EXERCISE: Using the data beneath this instruction, retype only the lines from the one that contains "Record Put := mkPut" down to the one that contains "destruct (run_codec vs blk", both included, exactly as they appear.

Collected data entries:
* * * * * * *

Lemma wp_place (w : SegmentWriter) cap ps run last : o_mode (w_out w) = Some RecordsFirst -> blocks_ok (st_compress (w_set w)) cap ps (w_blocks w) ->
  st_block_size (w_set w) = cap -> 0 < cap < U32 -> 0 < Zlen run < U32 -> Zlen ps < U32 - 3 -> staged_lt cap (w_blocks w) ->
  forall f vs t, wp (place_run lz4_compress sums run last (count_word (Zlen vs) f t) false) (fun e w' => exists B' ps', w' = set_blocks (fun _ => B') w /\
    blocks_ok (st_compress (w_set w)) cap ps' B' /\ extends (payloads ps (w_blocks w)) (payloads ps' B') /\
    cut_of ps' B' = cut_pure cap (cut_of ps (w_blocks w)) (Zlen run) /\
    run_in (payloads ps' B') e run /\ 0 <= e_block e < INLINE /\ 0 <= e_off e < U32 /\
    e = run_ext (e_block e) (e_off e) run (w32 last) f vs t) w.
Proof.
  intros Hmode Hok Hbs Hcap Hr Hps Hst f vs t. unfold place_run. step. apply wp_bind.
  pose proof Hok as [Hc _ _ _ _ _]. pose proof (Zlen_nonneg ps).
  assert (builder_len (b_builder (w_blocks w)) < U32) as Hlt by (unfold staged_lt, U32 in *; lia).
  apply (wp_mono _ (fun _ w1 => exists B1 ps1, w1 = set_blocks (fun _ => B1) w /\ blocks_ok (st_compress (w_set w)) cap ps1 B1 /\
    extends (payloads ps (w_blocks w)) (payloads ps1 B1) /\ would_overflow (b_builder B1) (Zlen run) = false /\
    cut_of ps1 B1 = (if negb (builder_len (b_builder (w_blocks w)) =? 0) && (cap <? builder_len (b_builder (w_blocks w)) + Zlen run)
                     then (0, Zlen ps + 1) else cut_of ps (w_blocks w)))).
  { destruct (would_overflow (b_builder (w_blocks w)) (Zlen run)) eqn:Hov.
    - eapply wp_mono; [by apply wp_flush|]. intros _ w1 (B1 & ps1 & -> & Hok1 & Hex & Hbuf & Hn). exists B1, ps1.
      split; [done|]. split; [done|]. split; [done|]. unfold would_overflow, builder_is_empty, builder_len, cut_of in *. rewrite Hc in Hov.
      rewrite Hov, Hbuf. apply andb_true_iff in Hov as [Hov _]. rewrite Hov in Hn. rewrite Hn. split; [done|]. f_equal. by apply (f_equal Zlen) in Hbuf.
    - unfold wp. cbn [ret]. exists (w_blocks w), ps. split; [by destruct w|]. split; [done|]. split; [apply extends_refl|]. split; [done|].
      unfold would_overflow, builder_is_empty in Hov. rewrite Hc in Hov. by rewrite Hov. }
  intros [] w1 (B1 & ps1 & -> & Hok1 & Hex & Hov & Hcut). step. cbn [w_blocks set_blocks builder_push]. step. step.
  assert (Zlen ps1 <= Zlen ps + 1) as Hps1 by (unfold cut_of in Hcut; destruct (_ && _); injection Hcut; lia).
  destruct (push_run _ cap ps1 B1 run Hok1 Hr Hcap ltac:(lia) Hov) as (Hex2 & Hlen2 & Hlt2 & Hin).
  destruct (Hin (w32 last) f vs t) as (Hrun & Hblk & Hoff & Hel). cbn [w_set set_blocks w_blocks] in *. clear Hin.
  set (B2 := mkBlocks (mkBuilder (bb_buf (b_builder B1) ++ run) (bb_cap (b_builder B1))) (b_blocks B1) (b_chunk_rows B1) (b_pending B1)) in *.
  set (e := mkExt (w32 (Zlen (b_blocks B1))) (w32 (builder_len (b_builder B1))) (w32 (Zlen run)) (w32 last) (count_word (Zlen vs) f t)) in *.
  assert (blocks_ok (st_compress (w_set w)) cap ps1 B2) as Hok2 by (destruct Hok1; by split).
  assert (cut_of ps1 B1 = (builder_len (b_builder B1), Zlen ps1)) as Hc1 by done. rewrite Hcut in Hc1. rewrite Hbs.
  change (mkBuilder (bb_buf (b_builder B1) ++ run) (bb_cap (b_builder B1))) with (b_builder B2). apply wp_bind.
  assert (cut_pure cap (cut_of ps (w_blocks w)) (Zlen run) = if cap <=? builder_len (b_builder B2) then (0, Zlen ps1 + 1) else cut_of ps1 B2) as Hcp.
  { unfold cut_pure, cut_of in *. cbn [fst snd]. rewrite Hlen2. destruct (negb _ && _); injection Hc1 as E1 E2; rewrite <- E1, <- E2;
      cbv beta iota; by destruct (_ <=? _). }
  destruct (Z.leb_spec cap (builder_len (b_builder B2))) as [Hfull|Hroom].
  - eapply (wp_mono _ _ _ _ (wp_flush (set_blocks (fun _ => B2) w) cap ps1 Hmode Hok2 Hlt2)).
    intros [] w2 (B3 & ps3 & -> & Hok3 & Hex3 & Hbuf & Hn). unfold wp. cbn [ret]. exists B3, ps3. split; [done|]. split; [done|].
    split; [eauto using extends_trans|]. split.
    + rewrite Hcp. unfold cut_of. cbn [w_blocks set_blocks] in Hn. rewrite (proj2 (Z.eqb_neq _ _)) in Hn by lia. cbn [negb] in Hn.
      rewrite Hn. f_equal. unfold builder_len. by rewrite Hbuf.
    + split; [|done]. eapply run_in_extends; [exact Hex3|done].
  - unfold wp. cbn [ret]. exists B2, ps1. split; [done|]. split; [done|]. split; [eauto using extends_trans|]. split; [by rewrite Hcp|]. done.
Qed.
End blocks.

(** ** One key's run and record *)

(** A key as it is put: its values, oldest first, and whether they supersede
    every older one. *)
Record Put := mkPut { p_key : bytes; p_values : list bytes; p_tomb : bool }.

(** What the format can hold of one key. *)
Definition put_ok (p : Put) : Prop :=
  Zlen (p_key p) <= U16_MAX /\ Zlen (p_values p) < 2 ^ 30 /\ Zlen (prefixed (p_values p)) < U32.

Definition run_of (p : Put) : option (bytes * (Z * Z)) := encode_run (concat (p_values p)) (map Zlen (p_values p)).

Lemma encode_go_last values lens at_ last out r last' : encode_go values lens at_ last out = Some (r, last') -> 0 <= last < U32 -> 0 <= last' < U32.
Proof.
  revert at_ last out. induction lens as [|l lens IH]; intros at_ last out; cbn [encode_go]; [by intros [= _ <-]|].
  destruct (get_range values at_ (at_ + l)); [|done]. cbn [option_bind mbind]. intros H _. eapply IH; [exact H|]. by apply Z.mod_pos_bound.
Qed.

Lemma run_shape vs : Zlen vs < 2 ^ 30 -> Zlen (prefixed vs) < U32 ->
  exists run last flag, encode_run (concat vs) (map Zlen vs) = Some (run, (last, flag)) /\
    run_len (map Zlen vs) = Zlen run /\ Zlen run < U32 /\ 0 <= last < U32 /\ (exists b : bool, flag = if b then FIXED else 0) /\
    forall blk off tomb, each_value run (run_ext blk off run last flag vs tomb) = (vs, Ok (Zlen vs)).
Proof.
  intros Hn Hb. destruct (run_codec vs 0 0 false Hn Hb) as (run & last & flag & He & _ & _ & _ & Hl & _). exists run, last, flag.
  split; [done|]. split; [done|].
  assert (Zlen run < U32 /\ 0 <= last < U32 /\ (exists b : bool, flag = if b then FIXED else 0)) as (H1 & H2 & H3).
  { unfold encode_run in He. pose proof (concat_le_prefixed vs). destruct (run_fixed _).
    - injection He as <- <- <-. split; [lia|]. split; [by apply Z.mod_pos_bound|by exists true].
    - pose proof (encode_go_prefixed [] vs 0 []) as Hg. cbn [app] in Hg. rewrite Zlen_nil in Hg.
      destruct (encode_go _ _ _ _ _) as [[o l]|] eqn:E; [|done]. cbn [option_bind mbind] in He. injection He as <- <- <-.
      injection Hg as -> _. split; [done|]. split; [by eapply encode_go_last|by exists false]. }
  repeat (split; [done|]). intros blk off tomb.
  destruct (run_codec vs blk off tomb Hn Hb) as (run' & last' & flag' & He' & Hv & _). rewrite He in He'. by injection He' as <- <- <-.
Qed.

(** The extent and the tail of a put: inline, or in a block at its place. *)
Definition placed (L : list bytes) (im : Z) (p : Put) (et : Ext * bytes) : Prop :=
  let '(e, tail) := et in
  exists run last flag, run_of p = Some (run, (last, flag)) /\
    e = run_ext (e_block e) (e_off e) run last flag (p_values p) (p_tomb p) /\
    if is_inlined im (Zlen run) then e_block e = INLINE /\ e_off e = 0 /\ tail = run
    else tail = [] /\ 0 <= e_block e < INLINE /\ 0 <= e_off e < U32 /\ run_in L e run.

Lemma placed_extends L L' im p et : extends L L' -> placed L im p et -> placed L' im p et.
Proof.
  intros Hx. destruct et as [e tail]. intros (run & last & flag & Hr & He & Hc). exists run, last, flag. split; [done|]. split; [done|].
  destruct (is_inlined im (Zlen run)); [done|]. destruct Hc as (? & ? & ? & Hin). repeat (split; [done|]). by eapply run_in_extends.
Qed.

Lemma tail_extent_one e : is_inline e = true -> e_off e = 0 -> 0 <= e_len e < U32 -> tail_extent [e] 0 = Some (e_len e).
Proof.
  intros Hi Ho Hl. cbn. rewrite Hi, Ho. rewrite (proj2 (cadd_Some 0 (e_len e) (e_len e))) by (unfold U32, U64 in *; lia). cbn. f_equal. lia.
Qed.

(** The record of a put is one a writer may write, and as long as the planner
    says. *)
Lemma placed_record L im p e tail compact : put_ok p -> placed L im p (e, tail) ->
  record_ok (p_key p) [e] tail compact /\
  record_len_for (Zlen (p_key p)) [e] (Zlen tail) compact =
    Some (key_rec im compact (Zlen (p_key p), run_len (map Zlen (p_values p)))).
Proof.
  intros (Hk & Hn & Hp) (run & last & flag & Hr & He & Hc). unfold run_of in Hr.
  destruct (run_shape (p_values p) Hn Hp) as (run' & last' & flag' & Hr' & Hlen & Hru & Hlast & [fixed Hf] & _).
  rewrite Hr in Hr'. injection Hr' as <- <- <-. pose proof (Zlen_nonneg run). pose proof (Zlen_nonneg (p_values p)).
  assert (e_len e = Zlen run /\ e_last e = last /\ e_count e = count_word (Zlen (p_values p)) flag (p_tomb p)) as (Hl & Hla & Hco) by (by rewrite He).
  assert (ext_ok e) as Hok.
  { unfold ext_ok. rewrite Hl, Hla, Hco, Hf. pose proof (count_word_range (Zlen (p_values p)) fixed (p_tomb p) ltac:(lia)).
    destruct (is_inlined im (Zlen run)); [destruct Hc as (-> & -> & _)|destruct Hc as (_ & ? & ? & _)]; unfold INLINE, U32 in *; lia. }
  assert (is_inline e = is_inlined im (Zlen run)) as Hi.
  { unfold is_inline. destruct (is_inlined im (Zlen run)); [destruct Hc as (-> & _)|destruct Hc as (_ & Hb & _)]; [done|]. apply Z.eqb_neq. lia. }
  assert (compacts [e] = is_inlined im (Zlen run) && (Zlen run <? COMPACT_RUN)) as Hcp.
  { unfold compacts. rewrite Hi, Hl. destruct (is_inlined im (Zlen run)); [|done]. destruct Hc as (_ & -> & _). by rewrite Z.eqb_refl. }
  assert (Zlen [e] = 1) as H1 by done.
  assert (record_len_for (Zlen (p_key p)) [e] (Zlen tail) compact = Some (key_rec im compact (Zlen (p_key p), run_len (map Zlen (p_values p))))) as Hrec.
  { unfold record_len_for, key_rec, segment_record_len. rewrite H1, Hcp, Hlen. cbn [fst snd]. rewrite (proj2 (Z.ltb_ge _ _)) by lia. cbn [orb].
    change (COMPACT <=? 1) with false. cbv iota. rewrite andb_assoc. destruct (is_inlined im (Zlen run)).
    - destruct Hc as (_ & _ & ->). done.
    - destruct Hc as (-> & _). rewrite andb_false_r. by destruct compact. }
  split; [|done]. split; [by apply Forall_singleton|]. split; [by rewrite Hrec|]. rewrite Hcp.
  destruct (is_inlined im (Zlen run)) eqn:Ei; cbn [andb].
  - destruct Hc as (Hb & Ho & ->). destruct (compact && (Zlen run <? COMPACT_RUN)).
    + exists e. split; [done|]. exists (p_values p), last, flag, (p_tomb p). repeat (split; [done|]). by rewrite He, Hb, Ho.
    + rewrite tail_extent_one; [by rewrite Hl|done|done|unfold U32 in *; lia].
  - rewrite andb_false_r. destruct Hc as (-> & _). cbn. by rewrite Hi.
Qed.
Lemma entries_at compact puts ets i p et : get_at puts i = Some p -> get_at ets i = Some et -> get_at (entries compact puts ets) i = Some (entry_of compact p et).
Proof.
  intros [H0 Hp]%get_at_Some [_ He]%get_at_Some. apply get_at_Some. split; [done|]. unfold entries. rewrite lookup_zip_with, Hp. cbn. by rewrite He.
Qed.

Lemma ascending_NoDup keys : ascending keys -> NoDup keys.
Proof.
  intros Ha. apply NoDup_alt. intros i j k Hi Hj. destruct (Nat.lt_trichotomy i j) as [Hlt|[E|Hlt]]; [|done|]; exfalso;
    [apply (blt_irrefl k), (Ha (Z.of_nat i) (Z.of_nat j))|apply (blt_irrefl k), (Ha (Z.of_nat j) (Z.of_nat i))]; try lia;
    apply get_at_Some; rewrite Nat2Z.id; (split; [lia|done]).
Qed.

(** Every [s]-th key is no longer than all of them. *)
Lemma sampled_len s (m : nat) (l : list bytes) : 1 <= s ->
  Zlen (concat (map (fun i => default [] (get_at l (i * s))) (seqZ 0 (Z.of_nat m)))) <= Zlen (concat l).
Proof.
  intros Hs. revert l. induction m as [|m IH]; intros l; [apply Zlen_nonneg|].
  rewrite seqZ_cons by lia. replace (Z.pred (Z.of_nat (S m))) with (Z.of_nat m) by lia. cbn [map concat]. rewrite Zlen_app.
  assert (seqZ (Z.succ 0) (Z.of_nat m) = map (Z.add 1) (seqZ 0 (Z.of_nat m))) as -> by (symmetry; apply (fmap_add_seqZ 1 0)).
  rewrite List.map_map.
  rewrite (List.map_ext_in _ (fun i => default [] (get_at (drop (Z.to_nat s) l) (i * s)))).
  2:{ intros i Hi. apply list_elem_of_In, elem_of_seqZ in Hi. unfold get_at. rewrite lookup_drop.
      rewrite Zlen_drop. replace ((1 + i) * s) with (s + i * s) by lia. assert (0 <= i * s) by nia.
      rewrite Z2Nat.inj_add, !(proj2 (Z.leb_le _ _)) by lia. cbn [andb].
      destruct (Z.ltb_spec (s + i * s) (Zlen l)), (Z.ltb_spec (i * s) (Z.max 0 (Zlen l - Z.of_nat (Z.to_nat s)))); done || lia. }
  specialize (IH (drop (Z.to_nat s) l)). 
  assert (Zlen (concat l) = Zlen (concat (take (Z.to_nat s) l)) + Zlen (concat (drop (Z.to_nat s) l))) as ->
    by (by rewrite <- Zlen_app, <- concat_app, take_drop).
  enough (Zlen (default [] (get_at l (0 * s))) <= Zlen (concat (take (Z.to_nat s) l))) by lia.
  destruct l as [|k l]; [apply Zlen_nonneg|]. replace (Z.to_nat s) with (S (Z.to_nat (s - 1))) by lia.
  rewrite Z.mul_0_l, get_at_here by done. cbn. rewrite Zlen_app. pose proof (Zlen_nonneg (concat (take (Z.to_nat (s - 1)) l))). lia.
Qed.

* * * * * * *

TASK SOLUTION:
Record Put := mkPut { p_key : bytes; p_values : list bytes; p_tomb : bool }.

(** What the format can hold of one key. *)
Definition put_ok (p : Put) : Prop :=
  Zlen (p_key p) <= U16_MAX /\ Zlen (p_values p) < 2 ^ 30 /\ Zlen (prefixed (p_values p)) < U32.

Definition run_of (p : Put) : option (bytes * (Z * Z)) := encode_run (concat (p_values p)) (map Zlen (p_values p)).

Lemma encode_go_last values lens at_ last out r last' : encode_go values lens at_ last out = Some (r, last') -> 0 <= last < U32 -> 0 <= last' < U32.
Proof.
  revert at_ last out. induction lens as [|l lens IH]; intros at_ last out; cbn [encode_go]; [by intros [= _ <-]|].
  destruct (get_range values at_ (at_ + l)); [|done]. cbn [option_bind mbind]. intros H _. eapply IH; [exact H|]. by apply Z.mod_pos_bound.
Qed.

Lemma run_shape vs : Zlen vs < 2 ^ 30 -> Zlen (prefixed vs) < U32 ->
  exists run last flag, encode_run (concat vs) (map Zlen vs) = Some (run, (last, flag)) /\
    run_len (map Zlen vs) = Zlen run /\ Zlen run < U32 /\ 0 <= last < U32 /\ (exists b : bool, flag = if b then FIXED else 0) /\
    forall blk off tomb, each_value run (run_ext blk off run last flag vs tomb) = (vs, Ok (Zlen vs)).
Proof.
  intros Hn Hb. destruct (run_codec vs 0 0 false Hn Hb) as (run & last & flag & He & _ & _ & _ & Hl & _). exists run, last, flag.
  split; [done|]. split; [done|].
  assert (Zlen run < U32 /\ 0 <= last < U32 /\ (exists b : bool, flag = if b then FIXED else 0)) as (H1 & H2 & H3).
  { unfold encode_run in He. pose proof (concat_le_prefixed vs). destruct (run_fixed _).
    - injection He as <- <- <-. split; [lia|]. split; [by apply Z.mod_pos_bound|by exists true].
    - pose proof (encode_go_prefixed [] vs 0 []) as Hg. cbn [app] in Hg. rewrite Zlen_nil in Hg.
      destruct (encode_go _ _ _ _ _) as [[o l]|] eqn:E; [|done]. cbn [option_bind mbind] in He. injection He as <- <- <-.
      injection Hg as -> _. split; [done|]. split; [by eapply encode_go_last|by exists false]. }
  repeat (split; [done|]). intros blk off tomb.
  destruct (run_codec vs blk off tomb Hn Hb) as (run' & last' & flag' & He' & Hv & _). rewrite He in He'. by injection He' as <- <- <-.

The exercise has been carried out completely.